[Records shown]
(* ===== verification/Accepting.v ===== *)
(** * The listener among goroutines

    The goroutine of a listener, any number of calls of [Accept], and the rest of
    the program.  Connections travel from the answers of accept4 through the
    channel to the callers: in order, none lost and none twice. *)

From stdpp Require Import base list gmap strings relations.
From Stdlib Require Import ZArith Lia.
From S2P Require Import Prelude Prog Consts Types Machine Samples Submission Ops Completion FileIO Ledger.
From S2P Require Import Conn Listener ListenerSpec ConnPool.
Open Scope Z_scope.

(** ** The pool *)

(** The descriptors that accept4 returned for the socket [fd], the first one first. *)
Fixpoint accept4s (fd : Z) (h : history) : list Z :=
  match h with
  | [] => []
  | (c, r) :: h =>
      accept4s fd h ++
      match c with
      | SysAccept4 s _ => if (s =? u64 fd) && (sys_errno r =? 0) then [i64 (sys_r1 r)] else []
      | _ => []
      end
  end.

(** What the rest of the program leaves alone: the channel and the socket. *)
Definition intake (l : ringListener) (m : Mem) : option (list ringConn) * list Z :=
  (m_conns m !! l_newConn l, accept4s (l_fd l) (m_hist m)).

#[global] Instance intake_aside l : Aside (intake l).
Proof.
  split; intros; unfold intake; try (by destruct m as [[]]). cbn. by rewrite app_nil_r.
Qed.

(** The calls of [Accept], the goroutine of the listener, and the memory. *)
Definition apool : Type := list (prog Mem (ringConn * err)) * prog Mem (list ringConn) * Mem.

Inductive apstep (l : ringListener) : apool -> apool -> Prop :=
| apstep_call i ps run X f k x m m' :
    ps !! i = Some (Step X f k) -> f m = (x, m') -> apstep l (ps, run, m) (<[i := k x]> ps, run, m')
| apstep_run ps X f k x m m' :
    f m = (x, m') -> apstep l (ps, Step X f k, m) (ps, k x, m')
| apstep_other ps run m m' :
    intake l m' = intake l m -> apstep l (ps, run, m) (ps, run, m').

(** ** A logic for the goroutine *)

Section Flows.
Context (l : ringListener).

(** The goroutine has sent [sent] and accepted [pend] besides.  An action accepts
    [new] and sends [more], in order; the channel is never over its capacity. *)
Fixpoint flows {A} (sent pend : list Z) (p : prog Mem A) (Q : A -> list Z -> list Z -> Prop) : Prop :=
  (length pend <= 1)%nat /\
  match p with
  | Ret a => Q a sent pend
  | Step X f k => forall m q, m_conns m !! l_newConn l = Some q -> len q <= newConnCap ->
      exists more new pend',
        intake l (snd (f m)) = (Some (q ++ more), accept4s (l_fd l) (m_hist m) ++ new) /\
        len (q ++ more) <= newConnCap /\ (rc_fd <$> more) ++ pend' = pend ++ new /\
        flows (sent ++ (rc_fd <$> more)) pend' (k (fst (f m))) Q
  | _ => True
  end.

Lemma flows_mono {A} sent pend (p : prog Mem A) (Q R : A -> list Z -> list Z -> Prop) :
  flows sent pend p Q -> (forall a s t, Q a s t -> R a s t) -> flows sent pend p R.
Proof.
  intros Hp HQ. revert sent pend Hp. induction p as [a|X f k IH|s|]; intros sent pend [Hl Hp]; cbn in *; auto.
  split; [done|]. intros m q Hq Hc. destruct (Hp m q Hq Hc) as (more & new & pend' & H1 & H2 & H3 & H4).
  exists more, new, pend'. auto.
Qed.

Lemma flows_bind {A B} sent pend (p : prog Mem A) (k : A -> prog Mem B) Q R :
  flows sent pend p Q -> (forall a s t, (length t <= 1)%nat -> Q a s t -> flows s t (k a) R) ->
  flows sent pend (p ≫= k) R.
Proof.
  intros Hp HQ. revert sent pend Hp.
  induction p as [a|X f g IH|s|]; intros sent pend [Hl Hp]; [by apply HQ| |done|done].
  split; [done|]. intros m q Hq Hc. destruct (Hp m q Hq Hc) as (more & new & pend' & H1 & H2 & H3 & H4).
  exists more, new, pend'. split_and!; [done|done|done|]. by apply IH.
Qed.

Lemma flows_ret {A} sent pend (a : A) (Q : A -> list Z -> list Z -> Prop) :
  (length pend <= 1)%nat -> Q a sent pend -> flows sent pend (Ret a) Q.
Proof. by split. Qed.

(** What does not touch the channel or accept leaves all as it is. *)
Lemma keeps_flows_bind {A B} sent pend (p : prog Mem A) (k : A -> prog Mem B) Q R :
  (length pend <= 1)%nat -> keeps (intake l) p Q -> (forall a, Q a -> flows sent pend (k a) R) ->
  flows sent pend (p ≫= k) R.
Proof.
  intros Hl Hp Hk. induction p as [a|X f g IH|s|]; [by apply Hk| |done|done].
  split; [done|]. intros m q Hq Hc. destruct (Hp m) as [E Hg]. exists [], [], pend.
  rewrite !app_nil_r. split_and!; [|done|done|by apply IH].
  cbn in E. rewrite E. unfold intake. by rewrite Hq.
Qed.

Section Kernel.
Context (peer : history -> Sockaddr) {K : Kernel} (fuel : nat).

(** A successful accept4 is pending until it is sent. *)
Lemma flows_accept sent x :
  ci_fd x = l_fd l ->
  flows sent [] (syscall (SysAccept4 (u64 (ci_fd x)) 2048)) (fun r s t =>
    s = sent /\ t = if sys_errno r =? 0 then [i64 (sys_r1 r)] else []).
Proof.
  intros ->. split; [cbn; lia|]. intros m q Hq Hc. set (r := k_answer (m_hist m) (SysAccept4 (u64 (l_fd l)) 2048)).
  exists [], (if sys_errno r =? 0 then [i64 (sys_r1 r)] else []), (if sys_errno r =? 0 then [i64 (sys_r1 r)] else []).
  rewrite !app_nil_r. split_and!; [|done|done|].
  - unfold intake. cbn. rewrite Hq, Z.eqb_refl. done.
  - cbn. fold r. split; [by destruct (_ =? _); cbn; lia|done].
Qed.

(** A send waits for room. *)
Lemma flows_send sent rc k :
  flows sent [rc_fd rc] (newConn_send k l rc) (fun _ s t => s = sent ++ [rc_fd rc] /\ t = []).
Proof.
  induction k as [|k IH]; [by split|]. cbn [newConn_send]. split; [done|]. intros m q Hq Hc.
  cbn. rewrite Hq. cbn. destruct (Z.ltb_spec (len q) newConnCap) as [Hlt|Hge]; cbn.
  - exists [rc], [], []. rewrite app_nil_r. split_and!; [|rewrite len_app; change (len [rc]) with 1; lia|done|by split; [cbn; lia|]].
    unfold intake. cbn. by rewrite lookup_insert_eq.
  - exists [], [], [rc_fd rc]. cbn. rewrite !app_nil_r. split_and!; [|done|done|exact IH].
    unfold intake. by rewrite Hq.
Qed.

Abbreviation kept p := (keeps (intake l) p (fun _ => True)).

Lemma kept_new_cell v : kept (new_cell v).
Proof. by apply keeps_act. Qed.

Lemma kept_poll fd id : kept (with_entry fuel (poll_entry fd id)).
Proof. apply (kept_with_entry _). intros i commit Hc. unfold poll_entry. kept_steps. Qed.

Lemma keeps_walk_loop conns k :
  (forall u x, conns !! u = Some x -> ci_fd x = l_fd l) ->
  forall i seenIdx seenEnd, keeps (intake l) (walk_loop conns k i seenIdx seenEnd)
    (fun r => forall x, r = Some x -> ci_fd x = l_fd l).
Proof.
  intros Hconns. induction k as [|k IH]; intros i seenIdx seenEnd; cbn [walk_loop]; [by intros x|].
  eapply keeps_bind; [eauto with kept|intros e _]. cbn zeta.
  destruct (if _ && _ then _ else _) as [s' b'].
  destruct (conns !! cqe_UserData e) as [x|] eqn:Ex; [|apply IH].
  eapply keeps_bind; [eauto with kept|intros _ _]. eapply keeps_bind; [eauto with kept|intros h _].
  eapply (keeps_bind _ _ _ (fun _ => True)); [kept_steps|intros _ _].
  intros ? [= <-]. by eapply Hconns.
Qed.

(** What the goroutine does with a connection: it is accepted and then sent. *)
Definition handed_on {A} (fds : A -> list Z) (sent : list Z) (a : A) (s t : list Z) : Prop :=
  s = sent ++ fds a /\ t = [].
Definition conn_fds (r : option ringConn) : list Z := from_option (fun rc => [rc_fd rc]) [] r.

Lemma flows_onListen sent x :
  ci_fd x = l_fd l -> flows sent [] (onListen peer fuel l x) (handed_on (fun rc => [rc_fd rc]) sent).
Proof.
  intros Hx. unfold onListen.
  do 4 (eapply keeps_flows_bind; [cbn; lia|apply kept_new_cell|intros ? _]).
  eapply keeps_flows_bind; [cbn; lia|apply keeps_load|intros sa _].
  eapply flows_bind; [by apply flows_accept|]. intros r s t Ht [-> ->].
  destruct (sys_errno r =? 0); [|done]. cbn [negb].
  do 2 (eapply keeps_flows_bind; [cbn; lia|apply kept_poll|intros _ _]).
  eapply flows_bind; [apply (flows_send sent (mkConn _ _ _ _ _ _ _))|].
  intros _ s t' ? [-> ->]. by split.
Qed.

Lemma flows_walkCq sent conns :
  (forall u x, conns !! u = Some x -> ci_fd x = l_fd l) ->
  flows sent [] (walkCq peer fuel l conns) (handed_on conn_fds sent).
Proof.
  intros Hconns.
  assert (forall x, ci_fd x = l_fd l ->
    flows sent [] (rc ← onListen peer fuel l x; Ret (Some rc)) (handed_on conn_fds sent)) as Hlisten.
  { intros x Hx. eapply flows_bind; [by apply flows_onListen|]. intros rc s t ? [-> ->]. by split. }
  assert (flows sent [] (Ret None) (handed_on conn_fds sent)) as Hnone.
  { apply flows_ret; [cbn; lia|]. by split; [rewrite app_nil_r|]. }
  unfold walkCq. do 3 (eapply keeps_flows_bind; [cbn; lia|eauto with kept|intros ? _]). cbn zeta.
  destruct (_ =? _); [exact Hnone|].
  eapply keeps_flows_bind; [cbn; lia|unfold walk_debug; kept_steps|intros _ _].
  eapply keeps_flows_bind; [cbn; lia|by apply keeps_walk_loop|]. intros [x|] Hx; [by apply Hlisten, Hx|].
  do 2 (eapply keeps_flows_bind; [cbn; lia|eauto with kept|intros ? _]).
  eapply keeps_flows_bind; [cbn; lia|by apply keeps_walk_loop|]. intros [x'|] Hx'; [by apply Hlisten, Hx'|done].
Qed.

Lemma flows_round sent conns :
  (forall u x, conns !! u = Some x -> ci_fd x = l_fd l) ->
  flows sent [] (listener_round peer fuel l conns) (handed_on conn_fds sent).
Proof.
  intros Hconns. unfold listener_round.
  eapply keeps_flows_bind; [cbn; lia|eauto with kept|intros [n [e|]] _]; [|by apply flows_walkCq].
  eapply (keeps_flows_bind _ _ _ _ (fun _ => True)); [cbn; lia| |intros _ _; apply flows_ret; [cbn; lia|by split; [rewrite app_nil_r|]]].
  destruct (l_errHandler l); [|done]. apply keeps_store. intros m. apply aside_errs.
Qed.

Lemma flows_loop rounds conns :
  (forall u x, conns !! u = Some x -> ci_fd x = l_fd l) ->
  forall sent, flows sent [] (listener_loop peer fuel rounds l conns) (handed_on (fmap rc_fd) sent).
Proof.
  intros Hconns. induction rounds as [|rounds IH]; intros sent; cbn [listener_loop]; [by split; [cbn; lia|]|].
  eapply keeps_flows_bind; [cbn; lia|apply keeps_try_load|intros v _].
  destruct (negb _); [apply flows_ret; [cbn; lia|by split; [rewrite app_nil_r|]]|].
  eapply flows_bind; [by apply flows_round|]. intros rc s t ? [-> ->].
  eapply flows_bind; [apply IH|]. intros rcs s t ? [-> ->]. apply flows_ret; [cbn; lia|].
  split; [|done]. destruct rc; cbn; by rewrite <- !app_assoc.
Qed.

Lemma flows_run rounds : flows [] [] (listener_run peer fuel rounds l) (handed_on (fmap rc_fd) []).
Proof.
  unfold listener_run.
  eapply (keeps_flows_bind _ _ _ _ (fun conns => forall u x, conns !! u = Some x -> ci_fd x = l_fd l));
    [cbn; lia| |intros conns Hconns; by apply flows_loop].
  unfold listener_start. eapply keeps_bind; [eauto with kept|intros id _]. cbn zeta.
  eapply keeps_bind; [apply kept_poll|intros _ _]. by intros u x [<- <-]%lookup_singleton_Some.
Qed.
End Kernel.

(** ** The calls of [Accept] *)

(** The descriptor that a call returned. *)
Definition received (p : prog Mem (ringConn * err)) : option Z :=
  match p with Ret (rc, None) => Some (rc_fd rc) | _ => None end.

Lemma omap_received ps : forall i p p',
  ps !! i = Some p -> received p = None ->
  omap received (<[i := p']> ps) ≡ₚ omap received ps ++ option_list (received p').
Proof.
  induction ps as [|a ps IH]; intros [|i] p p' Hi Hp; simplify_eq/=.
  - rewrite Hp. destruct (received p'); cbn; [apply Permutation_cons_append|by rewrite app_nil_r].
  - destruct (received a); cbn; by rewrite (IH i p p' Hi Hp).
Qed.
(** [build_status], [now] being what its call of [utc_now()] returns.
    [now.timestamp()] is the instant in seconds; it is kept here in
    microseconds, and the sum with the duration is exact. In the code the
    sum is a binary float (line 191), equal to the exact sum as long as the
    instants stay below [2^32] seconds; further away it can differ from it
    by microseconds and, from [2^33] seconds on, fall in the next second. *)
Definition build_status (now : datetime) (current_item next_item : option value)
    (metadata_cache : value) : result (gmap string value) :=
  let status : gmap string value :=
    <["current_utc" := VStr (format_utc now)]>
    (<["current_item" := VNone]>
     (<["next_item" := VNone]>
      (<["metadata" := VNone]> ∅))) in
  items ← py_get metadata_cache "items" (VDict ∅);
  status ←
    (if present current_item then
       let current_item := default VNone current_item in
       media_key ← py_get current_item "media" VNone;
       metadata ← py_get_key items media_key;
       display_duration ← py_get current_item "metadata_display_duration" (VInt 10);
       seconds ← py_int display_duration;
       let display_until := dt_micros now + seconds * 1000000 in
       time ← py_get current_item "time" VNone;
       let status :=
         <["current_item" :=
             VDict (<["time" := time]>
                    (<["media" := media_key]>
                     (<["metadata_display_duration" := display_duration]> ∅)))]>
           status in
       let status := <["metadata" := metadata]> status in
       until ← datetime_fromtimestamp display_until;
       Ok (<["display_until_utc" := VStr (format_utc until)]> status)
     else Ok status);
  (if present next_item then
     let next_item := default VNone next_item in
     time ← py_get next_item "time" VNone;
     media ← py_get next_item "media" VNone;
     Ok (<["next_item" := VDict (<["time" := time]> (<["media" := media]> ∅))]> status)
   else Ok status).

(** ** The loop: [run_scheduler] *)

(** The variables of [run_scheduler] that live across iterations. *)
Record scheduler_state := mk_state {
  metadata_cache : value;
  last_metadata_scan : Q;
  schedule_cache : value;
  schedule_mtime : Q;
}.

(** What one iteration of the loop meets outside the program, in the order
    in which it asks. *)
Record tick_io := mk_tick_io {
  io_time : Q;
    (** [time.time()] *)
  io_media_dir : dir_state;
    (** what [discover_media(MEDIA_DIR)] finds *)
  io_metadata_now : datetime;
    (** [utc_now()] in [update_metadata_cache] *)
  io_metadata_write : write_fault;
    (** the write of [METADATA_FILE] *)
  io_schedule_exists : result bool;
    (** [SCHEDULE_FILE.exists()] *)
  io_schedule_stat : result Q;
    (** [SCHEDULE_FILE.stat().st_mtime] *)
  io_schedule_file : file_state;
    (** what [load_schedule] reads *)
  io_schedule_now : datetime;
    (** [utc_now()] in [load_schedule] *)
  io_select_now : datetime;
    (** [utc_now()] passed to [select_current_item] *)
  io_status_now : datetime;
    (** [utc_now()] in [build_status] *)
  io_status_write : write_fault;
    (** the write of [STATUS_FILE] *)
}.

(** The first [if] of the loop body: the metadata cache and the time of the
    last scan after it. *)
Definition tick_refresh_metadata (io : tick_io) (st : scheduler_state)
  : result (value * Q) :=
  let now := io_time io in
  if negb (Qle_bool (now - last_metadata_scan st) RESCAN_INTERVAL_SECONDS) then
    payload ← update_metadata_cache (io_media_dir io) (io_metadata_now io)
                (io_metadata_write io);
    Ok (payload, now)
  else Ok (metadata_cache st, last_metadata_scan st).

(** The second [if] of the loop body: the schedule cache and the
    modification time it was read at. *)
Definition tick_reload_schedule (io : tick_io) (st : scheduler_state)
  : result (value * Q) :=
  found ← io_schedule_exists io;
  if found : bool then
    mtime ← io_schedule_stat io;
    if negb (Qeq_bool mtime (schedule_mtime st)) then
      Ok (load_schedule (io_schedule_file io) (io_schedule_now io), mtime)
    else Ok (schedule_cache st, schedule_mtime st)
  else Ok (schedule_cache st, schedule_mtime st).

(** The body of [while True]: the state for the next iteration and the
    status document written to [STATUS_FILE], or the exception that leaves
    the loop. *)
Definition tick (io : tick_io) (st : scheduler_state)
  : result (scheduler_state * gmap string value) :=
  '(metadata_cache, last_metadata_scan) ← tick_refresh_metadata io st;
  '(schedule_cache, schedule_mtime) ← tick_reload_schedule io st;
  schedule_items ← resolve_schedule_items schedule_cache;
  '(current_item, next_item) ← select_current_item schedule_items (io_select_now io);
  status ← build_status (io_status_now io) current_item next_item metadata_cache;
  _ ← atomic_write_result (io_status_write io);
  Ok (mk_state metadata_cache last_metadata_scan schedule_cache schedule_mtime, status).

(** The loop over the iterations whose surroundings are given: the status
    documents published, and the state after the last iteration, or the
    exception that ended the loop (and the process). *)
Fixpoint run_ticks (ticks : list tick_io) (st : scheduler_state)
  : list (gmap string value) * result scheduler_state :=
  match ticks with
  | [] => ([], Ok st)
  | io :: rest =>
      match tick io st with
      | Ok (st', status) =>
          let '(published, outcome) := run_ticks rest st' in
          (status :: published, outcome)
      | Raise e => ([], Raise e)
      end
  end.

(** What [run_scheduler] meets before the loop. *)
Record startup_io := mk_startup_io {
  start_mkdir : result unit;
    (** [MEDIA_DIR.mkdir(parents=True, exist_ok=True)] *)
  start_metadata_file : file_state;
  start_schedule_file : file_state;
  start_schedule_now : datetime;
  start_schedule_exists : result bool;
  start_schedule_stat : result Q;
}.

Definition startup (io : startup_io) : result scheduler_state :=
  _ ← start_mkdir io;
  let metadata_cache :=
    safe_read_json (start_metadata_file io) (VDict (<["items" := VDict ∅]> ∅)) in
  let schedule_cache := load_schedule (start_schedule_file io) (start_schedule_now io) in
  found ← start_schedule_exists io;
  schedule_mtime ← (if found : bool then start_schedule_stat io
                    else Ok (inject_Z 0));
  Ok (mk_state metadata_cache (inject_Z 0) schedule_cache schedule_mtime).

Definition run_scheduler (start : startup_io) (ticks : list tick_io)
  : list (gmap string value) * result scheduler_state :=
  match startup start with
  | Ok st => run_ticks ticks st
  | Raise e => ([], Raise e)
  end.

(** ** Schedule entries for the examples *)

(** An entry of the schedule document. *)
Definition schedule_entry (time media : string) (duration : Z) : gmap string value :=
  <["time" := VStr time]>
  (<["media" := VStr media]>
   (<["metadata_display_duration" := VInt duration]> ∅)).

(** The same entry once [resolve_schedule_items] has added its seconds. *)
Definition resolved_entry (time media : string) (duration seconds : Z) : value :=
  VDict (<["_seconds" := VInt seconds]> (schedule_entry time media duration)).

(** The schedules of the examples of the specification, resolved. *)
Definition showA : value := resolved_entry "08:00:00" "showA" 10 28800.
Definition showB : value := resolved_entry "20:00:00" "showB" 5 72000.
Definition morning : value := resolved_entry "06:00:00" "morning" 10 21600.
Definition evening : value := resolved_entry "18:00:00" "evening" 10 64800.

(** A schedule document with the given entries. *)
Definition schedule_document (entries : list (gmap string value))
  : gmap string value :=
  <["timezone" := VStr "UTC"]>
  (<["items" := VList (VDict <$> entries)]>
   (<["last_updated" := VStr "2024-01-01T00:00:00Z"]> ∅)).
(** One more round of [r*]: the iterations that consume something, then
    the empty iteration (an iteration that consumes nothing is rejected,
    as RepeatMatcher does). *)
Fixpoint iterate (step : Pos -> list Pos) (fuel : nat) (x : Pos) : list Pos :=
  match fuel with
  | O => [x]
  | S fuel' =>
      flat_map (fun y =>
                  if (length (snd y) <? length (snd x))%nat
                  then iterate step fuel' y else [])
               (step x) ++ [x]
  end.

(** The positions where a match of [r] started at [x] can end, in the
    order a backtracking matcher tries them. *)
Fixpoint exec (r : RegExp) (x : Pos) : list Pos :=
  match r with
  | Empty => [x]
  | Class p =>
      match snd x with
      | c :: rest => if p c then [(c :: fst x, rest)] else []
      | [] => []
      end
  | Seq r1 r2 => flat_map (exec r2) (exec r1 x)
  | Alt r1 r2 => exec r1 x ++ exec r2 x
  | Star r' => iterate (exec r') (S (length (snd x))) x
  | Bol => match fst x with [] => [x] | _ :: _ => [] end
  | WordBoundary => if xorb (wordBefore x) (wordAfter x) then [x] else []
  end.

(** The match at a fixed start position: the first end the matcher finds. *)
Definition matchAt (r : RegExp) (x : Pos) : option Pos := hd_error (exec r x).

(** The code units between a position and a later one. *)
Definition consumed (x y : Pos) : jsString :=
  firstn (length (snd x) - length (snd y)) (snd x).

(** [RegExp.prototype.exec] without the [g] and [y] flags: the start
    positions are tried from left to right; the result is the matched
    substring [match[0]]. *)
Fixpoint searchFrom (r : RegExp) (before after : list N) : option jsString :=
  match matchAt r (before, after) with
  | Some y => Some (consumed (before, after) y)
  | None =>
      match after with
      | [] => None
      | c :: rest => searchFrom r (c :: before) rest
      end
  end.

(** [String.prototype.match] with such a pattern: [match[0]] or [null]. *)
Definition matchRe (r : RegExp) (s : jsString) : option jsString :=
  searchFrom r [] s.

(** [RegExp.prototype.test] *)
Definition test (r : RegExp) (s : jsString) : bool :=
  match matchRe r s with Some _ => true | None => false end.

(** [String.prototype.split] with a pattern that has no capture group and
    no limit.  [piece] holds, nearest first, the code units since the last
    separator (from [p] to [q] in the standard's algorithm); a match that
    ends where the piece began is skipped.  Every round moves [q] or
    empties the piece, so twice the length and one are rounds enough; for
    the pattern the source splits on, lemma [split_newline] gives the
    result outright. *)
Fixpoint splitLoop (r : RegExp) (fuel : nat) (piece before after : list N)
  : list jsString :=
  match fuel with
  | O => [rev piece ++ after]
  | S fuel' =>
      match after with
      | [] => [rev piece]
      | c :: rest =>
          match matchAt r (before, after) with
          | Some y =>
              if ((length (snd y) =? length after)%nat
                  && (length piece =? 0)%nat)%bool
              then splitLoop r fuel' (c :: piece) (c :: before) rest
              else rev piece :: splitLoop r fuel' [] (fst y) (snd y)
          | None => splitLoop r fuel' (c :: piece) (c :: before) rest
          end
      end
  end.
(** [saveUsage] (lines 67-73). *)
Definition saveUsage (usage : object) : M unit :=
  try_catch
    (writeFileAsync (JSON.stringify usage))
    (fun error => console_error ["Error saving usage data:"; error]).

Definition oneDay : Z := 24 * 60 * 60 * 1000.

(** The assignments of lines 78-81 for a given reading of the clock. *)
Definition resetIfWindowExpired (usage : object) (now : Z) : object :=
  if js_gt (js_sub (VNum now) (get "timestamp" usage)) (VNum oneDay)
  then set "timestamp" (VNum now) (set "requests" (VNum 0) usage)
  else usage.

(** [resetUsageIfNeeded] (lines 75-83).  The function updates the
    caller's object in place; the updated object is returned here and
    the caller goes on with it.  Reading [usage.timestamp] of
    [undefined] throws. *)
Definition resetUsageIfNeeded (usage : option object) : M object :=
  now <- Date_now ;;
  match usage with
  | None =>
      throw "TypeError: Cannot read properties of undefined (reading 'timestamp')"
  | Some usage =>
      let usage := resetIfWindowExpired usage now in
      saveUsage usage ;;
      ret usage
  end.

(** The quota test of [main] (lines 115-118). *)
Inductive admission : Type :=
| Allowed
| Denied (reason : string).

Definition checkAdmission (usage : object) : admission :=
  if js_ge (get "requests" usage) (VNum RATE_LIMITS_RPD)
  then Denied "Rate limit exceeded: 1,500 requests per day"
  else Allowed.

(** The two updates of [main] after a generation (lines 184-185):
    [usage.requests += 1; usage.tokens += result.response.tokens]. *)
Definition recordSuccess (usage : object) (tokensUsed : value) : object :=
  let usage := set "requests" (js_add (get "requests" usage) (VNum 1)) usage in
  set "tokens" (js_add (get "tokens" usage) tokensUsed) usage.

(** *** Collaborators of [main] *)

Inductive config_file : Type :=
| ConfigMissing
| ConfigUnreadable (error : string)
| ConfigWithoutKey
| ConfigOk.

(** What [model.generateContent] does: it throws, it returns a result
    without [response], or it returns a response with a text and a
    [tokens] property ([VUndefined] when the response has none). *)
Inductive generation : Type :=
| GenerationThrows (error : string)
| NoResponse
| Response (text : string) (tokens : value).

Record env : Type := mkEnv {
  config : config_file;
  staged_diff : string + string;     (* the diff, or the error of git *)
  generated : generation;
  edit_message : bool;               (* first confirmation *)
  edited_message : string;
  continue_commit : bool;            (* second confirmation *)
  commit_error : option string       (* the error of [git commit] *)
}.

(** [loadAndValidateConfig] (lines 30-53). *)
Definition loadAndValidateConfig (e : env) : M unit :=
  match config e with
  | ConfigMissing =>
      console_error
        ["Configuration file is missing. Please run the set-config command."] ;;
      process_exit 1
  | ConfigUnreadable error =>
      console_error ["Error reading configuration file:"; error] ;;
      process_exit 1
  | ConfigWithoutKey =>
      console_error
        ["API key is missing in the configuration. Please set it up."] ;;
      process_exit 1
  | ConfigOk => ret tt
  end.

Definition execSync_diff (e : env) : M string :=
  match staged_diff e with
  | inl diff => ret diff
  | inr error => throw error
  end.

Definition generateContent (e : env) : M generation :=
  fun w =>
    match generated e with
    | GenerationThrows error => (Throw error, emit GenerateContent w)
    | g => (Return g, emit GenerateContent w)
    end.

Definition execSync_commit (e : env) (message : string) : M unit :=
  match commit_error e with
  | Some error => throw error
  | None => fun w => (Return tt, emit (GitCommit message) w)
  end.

[What you should do]
Beginning at the line with "Definition received (p" and ending at the line with "(metadata_cache : value)", reproduce each line of the data above exactly, and add no other lines.

[Exercise solution]
Definition received (p : prog Mem (ringConn * err)) : option Z :=
  match p with Ret (rc, None) => Some (rc_fd rc) | _ => None end.

Lemma omap_received ps : forall i p p',
  ps !! i = Some p -> received p = None ->
  omap received (<[i := p']> ps) ≡ₚ omap received ps ++ option_list (received p').
Proof.
  induction ps as [|a ps IH]; intros [|i] p p' Hi Hp; simplify_eq/=.
  - rewrite Hp. destruct (received p'); cbn; [apply Permutation_cons_append|by rewrite app_nil_r].
  - destruct (received a); cbn; by rewrite (IH i p p' Hi Hp).
Qed.
(** [build_status], [now] being what its call of [utc_now()] returns.
    [now.timestamp()] is the instant in seconds; it is kept here in
    microseconds, and the sum with the duration is exact. In the code the
    sum is a binary float (line 191), equal to the exact sum as long as the
    instants stay below [2^32] seconds; further away it can differ from it
    by microseconds and, from [2^33] seconds on, fall in the next second. *)
Definition build_status (now : datetime) (current_item next_item : option value)
    (metadata_cache : value) : result (gmap string value) :=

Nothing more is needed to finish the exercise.